◆ WHAT IS NEEDED
Each line from the one containing "Lemma length_header_fields rec" to the end of the entries is to be repeated exactly, and no other line.

◆ EXERCISE DATA

(** Where the header does not fit, no record is read: [io.EOF] at the end of the
    file, and on a torn header [errCorruptRecord] (ReadAt) or [io.EOF] (mmap). *)
Lemma readRaw_short src data off :
  reads src data → length data < off + legacyHeaderSize →
  readRawRecordAtWithScratch src off = Err ErrEOF ∨
  (off < length data ∧ src = readAtSegmentReader data ∧
   readRawRecordAtWithScratch src off = Err ErrCorruptRecord).
Proof.
  intros Hsrc Hlt. unfold readRawRecordAtWithScratch.
  assert (io_slice src off legacyHeaderSize = None) as ->.
  { destruct (io_slice_spec src data off legacyHeaderSize Hsrc) as [-> | (? & ? & ?)]; [done|lia]. }
  unfold readRawRecordFromReadAt. destruct Hsrc as [-> | ->].
  - unfold ReadAt. rewrite read_at_short by done. cbn [negb andb].
    rewrite length_drop. case_bool_decide; [by left|].
    rewrite bool_decide_eq_true_2 by (unfold legacyHeaderSize in *; lia).
    right. split; [lia|done].
  - left. unfold ReadAt. destruct data as [|b data].
    + rewrite read_at_short by done. rewrite drop_nil. done.
    + by rewrite bool_decide_eq_true_2 by done.
Qed.

(** ** What an encoded record looks like *)

Lemma length_record_body rec :
  length (record_body rec)
  = str_len (StreamID rec) + str_len (EventType rec) + str_len (IdempotencyKey rec)
    + length (Payload rec).
Proof. unfold record_body, str_len. rewrite !length_app. lia. Qed.

Lemma length_header_fields rec : length (header_fields rec) = 32.
Proof. unfold header_fields. by rewrite !length_app, !length_put_be. Qed.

◆ ANSWER
Lemma length_header_fields rec : length (header_fields rec) = 32.
Proof. unfold header_fields. by rewrite !length_app, !length_put_be. Qed.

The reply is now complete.